Agnelo nega influência da Delta no governo do DF e defende ex-funcionário
13/06/2012 - 23:33
O relator da Comissão Parlamentar Mista de Inquérito (CPMI) do Cachoeira, deputado Odair Cunha (PT-MG), questionou o governador do Distrito Federal, Agnelo Queiroz, sobre os interesses da empresa Delta Construções em nomear pessoas para órgãos da administração regional do DF e para o comando do Serviço de Limpeza Urbana (SLU).
A Delta é apontada pela Polícia Federal como um dos braços do esquema de corrupção do contraventor Carlos Augusto Ramos, o Carlinhos Cachoeira.
Odair Cunha comentou a existência de uma possível lista com nomes de pessoas que deveriam ser nomeadas pelo governo para favorecer a Delta. Em resposta, Agnelo limitou-se a dizer que desconhece a existência de qualquer lista com esse objetivo.
O governador ainda usou a investigação da Polícia Federal para se defender. "Pode me dizer um só nome de pessoa que eu tenha nomeado a pedido do senhor Carlos Cachoeira? Um jornal chegou a publicar o seguinte trecho das escutas da Polícia Federal: 'os caras nomearam só inimigo da Delta. O que esse povo me ajudou até hoje? Ninguém nomeou nem um gari'."
Coleta de lixo
Agnelo lembrou que a Delta tem um único contrato com o governo do DF, para a coleta de lixo, e que esse contrato está sendo terminado por irregularidades na licitação feita antes de seu governo.

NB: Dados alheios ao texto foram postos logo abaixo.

(** * Aihsaas: step-completion detection, narration, camera acquisition
      and the guidance chat

    A shallow embedding of the TypeScript sources of the task players
    (the OpenCV edge heuristic and the COCO-SSD model player), of the
    Gemini guidance call and of the guidance chat page, followed by the
    properties established about them.

    Conventions.  A React component is modelled by the values of its
    [useState] hooks ([Hooks]), its refs and the browser objects it
    drives.  A function declared inside a component closes over the hook
    values of the render that created it: every handler therefore takes
    the render's [Hooks] as an explicit argument [cl] (what the callback
    _reads_) next to the current world (what its setters _update_).
    JavaScript numbers that are counters are integers ([Z]); confidence
    scores, pixel coordinates and [Math.random()] are rationals ([Q]). *)

From Stdlib Require Import ZArith QArith Qround List String Ascii Bool Lia.
From Equations Require Import Equations.
From stdpp Require Import base option list gmap strings.
Import ListNotations.

#[local] Open Scope string_scope.
#[local] Open Scope list_scope.
#[local] Open Scope Z_scope.

(** ** JavaScript operators used by the pages *)

Module Js.

(** [x || d] for an optional number: [undefined] and [0] are falsy. *)
Definition or_default (x : option Z) (d : Z) : Z :=
  match x with
  | Some 0 => d
  | Some v => v
  | None => d
  end.

(** [a > b] and [a < b] on numbers. *)
Definition gt (a b : Q) : bool := negb (Qle_bool a b).
Definition lt (a b : Q) : bool := gt b a.

Definition Math_floor (q : Q) : Z := Qfloor q.

(** [Math.random()] returns a number in [[0, 1)]. *)
Definition is_random (r : Q) : Prop := (0 <= r)%Q /\ (r < 1)%Q.

End Js.

(** ** lib/opencv-detection.ts *)

(** The part of [window.cv] the detector calls.  The calls that fill an
    output matrix return it; [None] is a thrown exception. *)
Record OpenCV (Canvas : Type) := {
  Mat : Type;
  cv_imread : Canvas -> option Mat;
  cv_cvtColor_RGBA2GRAY : Mat -> option Mat;
  cv_Canny : Mat -> Z -> Z -> Z -> bool -> option Mat;
  cv_countNonZero : Mat -> option Z
}.
Arguments Mat {Canvas} _.
Arguments cv_imread {Canvas} _ _.
Arguments cv_cvtColor_RGBA2GRAY {Canvas} _ _.
Arguments cv_Canny {Canvas} _ _ _ _ _ _.
Arguments cv_countNonZero {Canvas} _ _.

Module OpencvDetection.
Section WithCv.
Context {Canvas : Type} (cv : OpenCV Canvas).

Definition threshold : Z := 1000.

(** Steps 1 to 4 of [detectToothbrush]: read the canvas, convert to
    grayscale, run Canny (50, 100, aperture 3), count the non-zero
    pixels of the edge map. *)
Definition edgeCount (canvas : Canvas) : option Z :=
  src ← cv_imread cv canvas;
  gray ← cv_cvtColor_RGBA2GRAY cv src;
  dst ← cv_Canny cv gray 50 100 3 false;
  cv_countNonZero cv dst.

Definition detectToothbrush (canvas : Canvas) : bool :=
  match edgeCount canvas with
  | Some n => n >? threshold
  | None => false (* catch: console.error, return false *)
  end.

End WithCv.
End OpencvDetection.

(** ** app/dashboard/tasks/start/page.tsx: the edge-heuristic player *)

Module HeuristicPlayer.

Record TaskStep := {
  id : string;
  instruction : string;
  visualCue : string;
  cvModelPrompt : string;
  successCriteria : string;
  maxAttempts : option Z
}.

(** [brushingTeethTask.steps] *)
Definition steps : list TaskStep := [
  {| id := "step-1"; instruction := "Pick up your toothbrush";
     visualCue := "/toothbrush.png"; cvModelPrompt := "toothbrush in hand";
     successCriteria := "Toothbrush is in hand"; maxAttempts := Some 3 |};
  {| id := "step-2"; instruction := "Wet the toothbrush under water";
     visualCue := "/toothbrush-water.png";
     cvModelPrompt := "toothbrush under running water";
     successCriteria := "Toothbrush is wet"; maxAttempts := Some 3 |};
  {| id := "step-3"; instruction := "Apply toothpaste to the brush";
     visualCue := "/toothpaste.png"; cvModelPrompt := "toothpaste on brush";
     successCriteria := "Toothpaste is on brush"; maxAttempts := Some 3 |};
  {| id := "step-4"; instruction := "Brush your teeth (top) for 30 seconds";
     visualCue := "/brushing-top.png"; cvModelPrompt := "brushing top teeth";
     successCriteria := "Top teeth brushed"; maxAttempts := Some 6 |};
  {| id := "step-5"; instruction := "Brush your teeth (bottom) for 30 seconds";
     visualCue := "/brushing-bottom.png";
     cvModelPrompt := "brushing bottom teeth";
     successCriteria := "Bottom teeth brushed"; maxAttempts := Some 6 |};
  {| id := "step-6"; instruction := "Rinse your mouth with water";
     visualCue := "/rinsing.png"; cvModelPrompt := "child rinsing mouth";
     successCriteria := "Mouth rinsed"; maxAttempts := Some 3 |}
].

(** The [useState] values of one render. *)
Record Hooks := mkHooks {
  currentStepIndex : nat;
  stepCompleted : bool;
  captureCount : Z;
  isCameraActive : bool;
  opencvReady : bool
}.

Definition currentStep (cl : Hooks) : option TaskStep :=
  steps !! currentStepIndex cl.

Definition isLastStep (cl : Hooks) : bool :=
  Z.of_nat (currentStepIndex cl) =? Z.of_nat (length steps) - 1.

(** [currentStep.maxAttempts || 3] *)
Definition attemptCap (s : TaskStep) : Z := Js.or_default (maxAttempts s) 3.

(** A pending [setTimeout] callback.  [AdvanceNext] is the one of
    [captureAndAnalyze] ([setCurrentStepIndex(prev => prev + 1)] unless
    the closure's step is the last); [AdvanceTo] is the one of
    [handleManualComplete] ([setCurrentStepIndex(currentStepIndex + 1)]). *)
Inductive Timeout :=
| AdvanceNext (delay : Z) (last : bool)
| AdvanceTo (delay : Z) (last : bool) (target : nat).

(** Hook values, the callback held by the running [setInterval] (with
    the render it closes over) and the pending timeouts. *)
Record World := mkWorld {
  hooks : Hooks;
  intervalRef : option Hooks;
  timeouts : list Timeout
}.

Definition setStepCompleted (b : bool) (w : World) : World :=
  let h := hooks w in
  mkWorld (mkHooks (currentStepIndex h) b (captureCount h)
                   (isCameraActive h) (opencvReady h))
          (intervalRef w) (timeouts w).

Definition setCaptureCount (f : Z -> Z) (w : World) : World :=
  let h := hooks w in
  mkWorld (mkHooks (currentStepIndex h) (stepCompleted h) (f (captureCount h))
                   (isCameraActive h) (opencvReady h))
          (intervalRef w) (timeouts w).

Definition setCurrentStepIndex (f : nat -> nat) (w : World) : World :=
  let h := hooks w in
  mkWorld (mkHooks (f (currentStepIndex h)) (stepCompleted h) (captureCount h)
                   (isCameraActive h) (opencvReady h))
          (intervalRef w) (timeouts w).

Definition setIsCameraActive (b : bool) (w : World) : World :=
  let h := hooks w in
  mkWorld (mkHooks (currentStepIndex h) (stepCompleted h) (captureCount h)
                   b (opencvReady h))
          (intervalRef w) (timeouts w).

Definition setOpencvReady (b : bool) (w : World) : World :=
  let h := hooks w in
  mkWorld (mkHooks (currentStepIndex h) (stepCompleted h) (captureCount h)
                   (isCameraActive h) b)
          (intervalRef w) (timeouts w).

Definition clearInterval (w : World) : World :=
  mkWorld (hooks w) None (timeouts w).

Definition setInterval (cl : Hooks) (w : World) : World :=
  mkWorld (hooks w) (Some cl) (timeouts w).

Definition setTimeout (t : Timeout) (w : World) : World :=
  mkWorld (hooks w) (intervalRef w) (timeouts w ++ [t]).

(** A running interval belongs to the current step and has nothing
    pending behind it; at most one advance is pending, and only while
    the interval is stopped. *)
Definition orderly (w : World) : Prop :=
  (currentStepIndex (hooks w) < length steps)%nat
  /\ (isCameraActive (hooks w) = false -> intervalRef w = None /\ timeouts w = [])
  /\ (forall cl, intervalRef w = Some cl ->
        currentStepIndex cl = currentStepIndex (hooks w) /\ timeouts w = [])
  /\ (timeouts w = []
      \/ intervalRef w = None
         /\ timeouts w = [AdvanceNext 2000 (isLastStep (hooks w))]).

(** What one interval tick finds: whether [videoRef.current] is
    mounted, the canvas element (if mounted) with the frame drawn on
    it, and the value of [Math.random()]. *)
Record Frame (Canvas : Type) := {
  video : bool;
  canvas : option Canvas;
  random : Q
}.
Arguments video {Canvas} _.
Arguments canvas {Canvas} _.
Arguments random {Canvas} _.

Section WithCv.
Context {Canvas : Type} (cv : OpenCV Canvas).

(** [analyzeImage], a closure of the same render as its caller. *)
Definition analyzeImage (cl : Hooks) (c : option Canvas) : bool :=
  match c with
  | None => false
  | Some c =>
      if negb (opencvReady cl) then false
      else
        match OpencvDetection.edgeCount cv c with
        | Some edgeCount => edgeCount >? 1000
        | None => false
        end
  end.

(** [isComplete] of [captureAndAnalyze]: the analysis when OpenCV is
    ready, else the count-based stand-in
    [captureCount >= Math.max(2, Math.floor(Math.random() * 4))]. *)
Definition isComplete (cl : Hooks) (f : Frame Canvas) : bool :=
  if opencvReady cl then analyzeImage cl (canvas f)
  else captureCount cl >=? Z.max 2 (Js.Math_floor (random f * 4)).

Definition completeStep (cl : Hooks) (w : World) : World :=
  setTimeout (AdvanceNext 2000 (isLastStep cl))
    (clearInterval (setStepCompleted true w)).

(** [captureAndAnalyze], reading [captureCount], [opencvReady] and
    [currentStep] from the render [cl] it was created in. *)
Definition captureAndAnalyze (cl : Hooks) (f : Frame Canvas) (w : World) : World :=
  if negb (video f) || negb (bool_decide (is_Some (canvas f))) then w
  else
    match currentStep cl with
    | None => w (* currentStep.instruction throws *)
    | Some step =>
        let w := setCaptureCount (fun prev => prev + 1) w in
        if isComplete cl f then completeStep cl w
        else if captureCount cl >=? attemptCap step then completeStep cl w
        else w
    end.

(** React commits a render and runs the effect with dependencies
    [[currentStepIndex, isCameraActive]] when one of them differs from
    the previous render [prev]: its cleanup clears the interval, then
    it resets [stepCompleted] and [captureCount] and, when the camera
    is active, schedules [captureAndAnalyze] _of this render_ every
    3 seconds. *)
Definition commit (prev : Hooks) (w : World) : World :=
  let cur := hooks w in
  if bool_decide (currentStepIndex prev = currentStepIndex cur)
     && bool_decide (isCameraActive prev = isCameraActive cur)
  then w
  else
    let w := clearInterval w in
    let w := setCaptureCount (fun _ => 0) (setStepCompleted false w) in
    if isCameraActive cur then setInterval cur w else w.

(** [handleManualComplete], bound to the latest render. *)
Definition handleManualComplete (cl : Hooks) (w : World) : World :=
  setTimeout (AdvanceTo 1000 (isLastStep cl) (currentStepIndex cl + 1))
    (setStepCompleted true w).

Definition fire (t : Timeout) (w : World) : World :=
  match t with
  | AdvanceNext _ last =>
      if last then w else setCurrentStepIndex (fun prev => (prev + 1)%nat) w
  | AdvanceTo _ last target =>
      if last then w else setCurrentStepIndex (fun _ => target) w
  end.

Inductive Event :=
| OpencvLoaded                  (* the script's readiness poll succeeds *)
| CameraStarted                 (* startCamera: stream attached to the mounted video *)
| CameraFailed                  (* startCamera: getUserMedia rejects *)
| Tick (f : Frame Canvas)       (* the 3 s interval fires *)
| TimeoutFires (n : nat)        (* the n-th pending timeout fires *)
| ManualComplete.               (* "Mark as Complete" *)

Definition step (w : World) (e : Event) : World :=
  let prev := hooks w in
  match e with
  | OpencvLoaded => commit prev (setOpencvReady true w)
  | CameraStarted => commit prev (setIsCameraActive true w)
  | CameraFailed => commit prev (setIsCameraActive false w)
  | Tick f =>
      match intervalRef w with
      | Some cl => commit prev (captureAndAnalyze cl f w)
      | None => w
      end
  | TimeoutFires n =>
      match timeouts w !! n with
      | Some t =>
          commit prev
            (fire t (mkWorld (hooks w) (intervalRef w) (delete n (timeouts w))))
      | None => w
      end
  | ManualComplete => commit prev (handleManualComplete prev w)
  end.

Definition run (w : World) (es : list Event) : World := fold_left step es w.

(** The first render: step 0, nothing captured, camera and OpenCV not
    yet available. *)
Definition mount : World :=
  mkWorld (mkHooks 0 false 0 false false) None [].

(** The events that need no click: the scripts and the camera coming up,
    the interval and the timeouts. *)
Definition automatic (e : Event) : bool :=
  match e with
  | OpencvLoaded | CameraStarted | Tick _ | TimeoutFires _ => true
  | CameraFailed | ManualComplete => false
  end.

End WithCv.
End HeuristicPlayer.

(** A small instance of the [window.cv] interface on which the
    definitions can be run: a canvas is a list of pixel values, the
    colour conversion and the edge filter keep the pixels, and
    [countNonZero] counts the non-zero ones. *)
Definition pixelCv : OpenCV (list Z) := {|
  Mat := list Z;
  cv_imread := fun c => Some c;
  cv_cvtColor_RGBA2GRAY := fun m => Some m;
  cv_Canny := fun m _ _ _ _ => Some m;
  cv_countNonZero := fun m => Some (Z.of_nat (length (filter (fun p => p ≠ 0) m)))
|}.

Ele apresentou uma série de medidas tomadas no fim do ano passado, como a fiscalização da pesagem do lixo, antes mesmo da divulgação das operações deflagradas pela Polícia Federal. Essas medidas teriam representado uma economia de mais de R$ 1 milhão aos cofres do DF. “Vinte e seis dias após tomar posse, determinei uma profunda auditoria em todos os contratos firmados por gestões anteriores”, disse ele, acrescentando que a auditoria teve início antes de qualquer operação da PF.
Os deputados Geraldo Magela (PT-DF) e Paulo Tadeu (PT-DF), que foram secretários do governo Agnelo, defenderam o governador e disseram que as acusações são frutos de uma disputa política. Tadeu foi relator de uma CPI na Câmara Legislativa do DF que investigou os dados da Caixa de Pandora, que culminou com a prisão do ex-governador José Roberto Arruda (então filiado ao DEM).
Tadeu disse que os desvios no sistema de coleta e tratamento de lixo eram tão graves que foi preciso fazer uma investigação apenas sobre esses contratos. “O esquema criminoso que governava esta cidade desviou, apenas no sistema de limpeza e coleta de lixo, R$ 150 milhões”, disse.
O deputado Izalci (PR-DF), que faz oposição a Agnelo no DF, contestou as informações de que não havia doações da Delta para a campanha de Agnelo ao governo do Distrito Federal. Segundo ele, há doações da empresa ao diretório regional do PMDB, que correspondem a transferências feitas para a campanha de Agnelo.
Chefe de gabinete
Durante o depoimento na CPMI, Agnelo defendeu seu ex-chefe de gabinete, Cláudio Monteiro, acusado de envolvimento com o esquema de corrupção.
Ele admitiu que Monteiro recebera representantes da Delta em reunião no Palácio do Buriti, sede do governo do DF. No entanto, disse que Monteiro não estava autorizado a renegociar contratos com a empresa.
Conversas telefônicas gravadas pela Polícia Federal flagraram assessores diretos de Agnelo em suposta negociação de recebimento de propina para a manutenção do contrato com a Delta e para a nomeação de um aliado do esquema de Cachoeira para o comando do SLU. “Não existe interceptação telefônica que revele diálogo do Cláudio Monteiro, são todos diálogos de terceiros”, disse Agnelo. Ele acrescentou que Monteiro não estava autorizado a renegociar contratos com a empresa e que “não houve nenhuma ação dele que não fosse republicana”.
Segundo o governador, a decisão de pedir afastamento partiu do próprio chefe de gabinete. “Foi uma decisão dele, que também abriu mão de fórum privilegiado e colocou seus sigilos à disposição”, disse Agnelo.
O relator da CPMI lembrou dados da Polícia Federal dando conta de que a Delta vencia as licitações “mergulhando” os preços, para depois valer-se de influência em setores do governo para “afrouxar” a fiscalização dos serviços de coleta de lixo prestados pela empresa.
Bilhetagem eletrônica
O governador esclareceu também denúncias sobre possíveis favorecimentos na licitação para o serviço de bilhetagem eletrônica do DF, que envolve um contrato de R$ 60 milhões. “Existe uma investigação em curso na Polícia Civil do Distrito Federal e nós vamos fundo”, disse Agnelo, destacando que um servidor já foi afastado.